▶ **Problem statement**:
A single figure is wanted: the count of lines below containing the string "Instance".

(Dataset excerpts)

========================================================================

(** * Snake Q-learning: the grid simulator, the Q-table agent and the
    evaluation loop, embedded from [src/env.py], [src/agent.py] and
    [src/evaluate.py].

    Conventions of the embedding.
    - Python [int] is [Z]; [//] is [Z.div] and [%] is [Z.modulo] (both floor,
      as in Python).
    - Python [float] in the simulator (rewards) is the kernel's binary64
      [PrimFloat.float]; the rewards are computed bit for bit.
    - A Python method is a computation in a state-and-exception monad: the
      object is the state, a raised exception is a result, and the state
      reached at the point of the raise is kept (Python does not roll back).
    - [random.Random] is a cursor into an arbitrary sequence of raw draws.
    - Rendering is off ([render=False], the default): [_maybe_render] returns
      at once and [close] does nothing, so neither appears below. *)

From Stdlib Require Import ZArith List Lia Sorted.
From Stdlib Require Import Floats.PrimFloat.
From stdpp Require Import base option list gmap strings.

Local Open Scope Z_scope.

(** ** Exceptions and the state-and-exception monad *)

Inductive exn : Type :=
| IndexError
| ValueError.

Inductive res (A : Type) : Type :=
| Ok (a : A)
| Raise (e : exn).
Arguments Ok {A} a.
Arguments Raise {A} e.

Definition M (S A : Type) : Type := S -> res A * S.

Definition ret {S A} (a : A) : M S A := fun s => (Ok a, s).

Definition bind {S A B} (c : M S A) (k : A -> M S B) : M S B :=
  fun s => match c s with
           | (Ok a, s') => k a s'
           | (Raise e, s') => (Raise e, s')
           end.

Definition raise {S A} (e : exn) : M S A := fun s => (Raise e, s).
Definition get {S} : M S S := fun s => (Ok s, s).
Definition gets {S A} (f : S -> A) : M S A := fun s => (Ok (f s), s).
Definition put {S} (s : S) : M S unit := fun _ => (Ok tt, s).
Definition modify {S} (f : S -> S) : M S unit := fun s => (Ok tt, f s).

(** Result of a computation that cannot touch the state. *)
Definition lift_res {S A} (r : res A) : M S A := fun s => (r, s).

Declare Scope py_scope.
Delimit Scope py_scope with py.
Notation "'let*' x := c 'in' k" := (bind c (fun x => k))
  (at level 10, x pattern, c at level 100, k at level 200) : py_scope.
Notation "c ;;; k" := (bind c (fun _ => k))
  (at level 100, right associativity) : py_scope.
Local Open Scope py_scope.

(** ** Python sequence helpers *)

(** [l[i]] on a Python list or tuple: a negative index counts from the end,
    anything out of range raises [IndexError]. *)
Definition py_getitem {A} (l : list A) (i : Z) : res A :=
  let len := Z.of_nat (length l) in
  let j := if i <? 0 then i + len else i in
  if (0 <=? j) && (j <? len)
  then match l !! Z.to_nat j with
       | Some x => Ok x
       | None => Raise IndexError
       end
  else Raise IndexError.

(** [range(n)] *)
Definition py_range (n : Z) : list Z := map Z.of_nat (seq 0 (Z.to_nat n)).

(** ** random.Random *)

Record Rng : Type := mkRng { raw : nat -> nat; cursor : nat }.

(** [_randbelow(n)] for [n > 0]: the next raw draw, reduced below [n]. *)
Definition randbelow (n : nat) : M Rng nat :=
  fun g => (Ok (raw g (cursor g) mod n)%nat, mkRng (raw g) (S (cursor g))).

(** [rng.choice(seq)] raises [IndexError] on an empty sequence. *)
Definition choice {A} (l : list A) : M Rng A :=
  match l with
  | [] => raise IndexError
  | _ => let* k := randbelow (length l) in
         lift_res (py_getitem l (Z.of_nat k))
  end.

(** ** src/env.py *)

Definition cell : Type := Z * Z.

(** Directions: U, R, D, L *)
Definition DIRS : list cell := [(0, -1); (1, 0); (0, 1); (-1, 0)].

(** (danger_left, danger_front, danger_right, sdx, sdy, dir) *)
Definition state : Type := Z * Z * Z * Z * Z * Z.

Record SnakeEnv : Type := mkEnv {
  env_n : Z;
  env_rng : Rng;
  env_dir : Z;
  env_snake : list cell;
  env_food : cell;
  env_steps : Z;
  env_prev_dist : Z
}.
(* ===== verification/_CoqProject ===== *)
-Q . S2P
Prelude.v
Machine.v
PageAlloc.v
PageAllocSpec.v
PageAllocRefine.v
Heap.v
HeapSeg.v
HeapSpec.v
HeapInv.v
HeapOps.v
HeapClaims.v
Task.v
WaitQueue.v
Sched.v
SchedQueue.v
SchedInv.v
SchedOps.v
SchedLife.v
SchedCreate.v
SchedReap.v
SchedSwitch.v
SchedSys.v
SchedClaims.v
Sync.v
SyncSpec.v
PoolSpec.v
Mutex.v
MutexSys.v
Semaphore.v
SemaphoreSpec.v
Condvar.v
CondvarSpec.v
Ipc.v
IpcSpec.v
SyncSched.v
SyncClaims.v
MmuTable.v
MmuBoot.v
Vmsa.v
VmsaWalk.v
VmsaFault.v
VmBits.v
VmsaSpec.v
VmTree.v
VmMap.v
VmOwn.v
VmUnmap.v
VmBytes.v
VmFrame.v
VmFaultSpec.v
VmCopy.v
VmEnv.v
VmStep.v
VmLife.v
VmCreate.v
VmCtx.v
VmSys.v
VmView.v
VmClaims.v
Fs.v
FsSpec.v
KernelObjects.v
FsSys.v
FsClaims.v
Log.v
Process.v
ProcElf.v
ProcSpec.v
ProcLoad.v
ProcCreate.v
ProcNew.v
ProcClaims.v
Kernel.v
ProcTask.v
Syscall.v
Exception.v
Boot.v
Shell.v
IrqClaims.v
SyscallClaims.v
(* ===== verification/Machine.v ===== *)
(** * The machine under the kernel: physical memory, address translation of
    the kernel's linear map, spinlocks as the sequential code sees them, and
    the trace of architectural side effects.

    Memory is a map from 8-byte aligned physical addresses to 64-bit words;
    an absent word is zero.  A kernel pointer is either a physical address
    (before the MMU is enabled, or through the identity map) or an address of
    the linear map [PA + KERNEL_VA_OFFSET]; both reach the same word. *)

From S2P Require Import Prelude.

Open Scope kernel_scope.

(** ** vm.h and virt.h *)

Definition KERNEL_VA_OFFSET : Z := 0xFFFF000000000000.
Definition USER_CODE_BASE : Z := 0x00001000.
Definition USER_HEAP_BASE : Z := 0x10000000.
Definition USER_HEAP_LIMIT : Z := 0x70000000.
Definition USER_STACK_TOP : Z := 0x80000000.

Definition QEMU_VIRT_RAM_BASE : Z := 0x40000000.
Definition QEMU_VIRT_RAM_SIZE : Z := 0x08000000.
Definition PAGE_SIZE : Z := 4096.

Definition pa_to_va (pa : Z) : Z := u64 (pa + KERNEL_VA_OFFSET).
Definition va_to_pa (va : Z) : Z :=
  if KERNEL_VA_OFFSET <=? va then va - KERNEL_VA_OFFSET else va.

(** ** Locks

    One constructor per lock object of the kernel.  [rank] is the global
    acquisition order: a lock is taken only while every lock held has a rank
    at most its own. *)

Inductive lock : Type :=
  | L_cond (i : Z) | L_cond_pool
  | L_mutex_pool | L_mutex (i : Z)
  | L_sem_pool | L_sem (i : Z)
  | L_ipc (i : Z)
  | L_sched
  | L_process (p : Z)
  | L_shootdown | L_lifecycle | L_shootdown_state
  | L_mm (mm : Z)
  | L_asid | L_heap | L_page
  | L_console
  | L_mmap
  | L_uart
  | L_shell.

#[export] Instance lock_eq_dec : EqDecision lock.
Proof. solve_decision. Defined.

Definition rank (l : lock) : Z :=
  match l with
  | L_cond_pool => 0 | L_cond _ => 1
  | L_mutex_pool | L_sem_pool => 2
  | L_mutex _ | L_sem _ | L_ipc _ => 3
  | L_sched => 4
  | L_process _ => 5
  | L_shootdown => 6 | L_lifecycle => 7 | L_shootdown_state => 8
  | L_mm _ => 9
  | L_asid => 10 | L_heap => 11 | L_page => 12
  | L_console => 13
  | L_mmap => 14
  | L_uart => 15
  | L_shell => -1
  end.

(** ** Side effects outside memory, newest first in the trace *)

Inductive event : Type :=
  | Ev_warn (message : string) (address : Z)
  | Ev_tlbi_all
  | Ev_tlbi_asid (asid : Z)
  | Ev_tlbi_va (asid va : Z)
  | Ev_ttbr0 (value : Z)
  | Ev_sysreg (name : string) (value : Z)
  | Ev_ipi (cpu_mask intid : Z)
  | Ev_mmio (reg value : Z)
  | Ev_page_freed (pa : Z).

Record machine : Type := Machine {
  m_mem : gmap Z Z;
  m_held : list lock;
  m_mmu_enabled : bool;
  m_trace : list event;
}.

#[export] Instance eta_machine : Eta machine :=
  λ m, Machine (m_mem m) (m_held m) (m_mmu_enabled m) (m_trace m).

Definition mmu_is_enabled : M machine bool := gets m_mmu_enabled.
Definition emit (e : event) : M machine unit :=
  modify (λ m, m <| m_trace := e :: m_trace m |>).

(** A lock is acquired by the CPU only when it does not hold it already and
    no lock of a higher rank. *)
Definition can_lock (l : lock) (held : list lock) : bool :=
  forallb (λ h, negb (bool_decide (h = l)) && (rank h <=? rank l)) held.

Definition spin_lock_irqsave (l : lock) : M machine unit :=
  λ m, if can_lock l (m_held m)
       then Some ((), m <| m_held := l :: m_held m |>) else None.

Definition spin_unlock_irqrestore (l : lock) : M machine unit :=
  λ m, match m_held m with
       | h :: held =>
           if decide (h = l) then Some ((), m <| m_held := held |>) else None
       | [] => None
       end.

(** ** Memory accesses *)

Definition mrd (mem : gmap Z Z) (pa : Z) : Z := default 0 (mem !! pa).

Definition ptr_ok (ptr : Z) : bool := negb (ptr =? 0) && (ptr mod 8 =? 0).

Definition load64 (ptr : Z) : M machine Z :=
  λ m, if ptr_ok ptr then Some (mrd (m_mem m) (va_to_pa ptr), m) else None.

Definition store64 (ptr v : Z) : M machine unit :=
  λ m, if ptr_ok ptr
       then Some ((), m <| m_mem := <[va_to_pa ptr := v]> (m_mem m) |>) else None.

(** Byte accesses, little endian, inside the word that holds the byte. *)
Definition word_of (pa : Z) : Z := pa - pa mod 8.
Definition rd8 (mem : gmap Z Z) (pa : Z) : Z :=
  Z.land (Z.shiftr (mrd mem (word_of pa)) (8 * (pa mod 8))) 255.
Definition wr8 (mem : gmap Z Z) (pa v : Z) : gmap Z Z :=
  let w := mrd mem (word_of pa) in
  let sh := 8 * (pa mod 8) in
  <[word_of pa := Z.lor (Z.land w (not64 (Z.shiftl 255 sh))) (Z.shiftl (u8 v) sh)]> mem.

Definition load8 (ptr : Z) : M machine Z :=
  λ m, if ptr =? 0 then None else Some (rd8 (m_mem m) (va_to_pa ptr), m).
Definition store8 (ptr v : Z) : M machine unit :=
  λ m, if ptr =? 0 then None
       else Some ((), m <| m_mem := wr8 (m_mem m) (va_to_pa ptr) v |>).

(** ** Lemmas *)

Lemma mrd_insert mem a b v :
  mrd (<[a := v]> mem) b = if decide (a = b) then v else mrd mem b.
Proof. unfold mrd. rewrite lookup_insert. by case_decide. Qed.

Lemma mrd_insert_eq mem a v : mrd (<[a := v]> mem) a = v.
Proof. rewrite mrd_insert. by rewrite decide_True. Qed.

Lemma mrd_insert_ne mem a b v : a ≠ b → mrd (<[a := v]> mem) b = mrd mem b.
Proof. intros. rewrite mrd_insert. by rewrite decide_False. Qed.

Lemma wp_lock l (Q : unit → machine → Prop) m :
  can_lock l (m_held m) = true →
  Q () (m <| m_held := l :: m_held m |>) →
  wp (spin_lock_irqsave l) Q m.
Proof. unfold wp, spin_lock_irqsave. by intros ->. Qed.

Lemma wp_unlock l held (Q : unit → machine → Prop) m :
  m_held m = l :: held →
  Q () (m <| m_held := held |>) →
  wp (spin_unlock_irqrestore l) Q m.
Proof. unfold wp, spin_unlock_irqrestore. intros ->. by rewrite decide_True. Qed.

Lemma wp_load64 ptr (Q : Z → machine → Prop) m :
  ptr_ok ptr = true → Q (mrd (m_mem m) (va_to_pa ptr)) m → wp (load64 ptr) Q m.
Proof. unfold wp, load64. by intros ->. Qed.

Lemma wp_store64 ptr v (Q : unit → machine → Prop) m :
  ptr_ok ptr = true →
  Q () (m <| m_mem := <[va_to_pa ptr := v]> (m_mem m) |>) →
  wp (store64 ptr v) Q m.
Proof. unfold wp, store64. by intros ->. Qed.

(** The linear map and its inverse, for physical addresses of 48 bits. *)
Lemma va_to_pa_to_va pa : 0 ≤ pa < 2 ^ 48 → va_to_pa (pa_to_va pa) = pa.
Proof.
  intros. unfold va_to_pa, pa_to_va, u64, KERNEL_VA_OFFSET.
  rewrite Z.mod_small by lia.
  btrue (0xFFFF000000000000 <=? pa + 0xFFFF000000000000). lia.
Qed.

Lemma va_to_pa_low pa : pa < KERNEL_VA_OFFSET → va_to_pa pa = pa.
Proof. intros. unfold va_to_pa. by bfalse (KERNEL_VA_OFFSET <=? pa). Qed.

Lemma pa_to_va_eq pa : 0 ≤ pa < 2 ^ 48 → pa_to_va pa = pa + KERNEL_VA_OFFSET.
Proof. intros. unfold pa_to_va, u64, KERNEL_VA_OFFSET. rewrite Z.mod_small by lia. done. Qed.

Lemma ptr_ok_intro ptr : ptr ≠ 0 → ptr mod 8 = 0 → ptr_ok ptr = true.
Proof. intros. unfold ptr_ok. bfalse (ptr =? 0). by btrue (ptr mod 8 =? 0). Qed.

========================================================================

▶ **Solution to this problem**:
2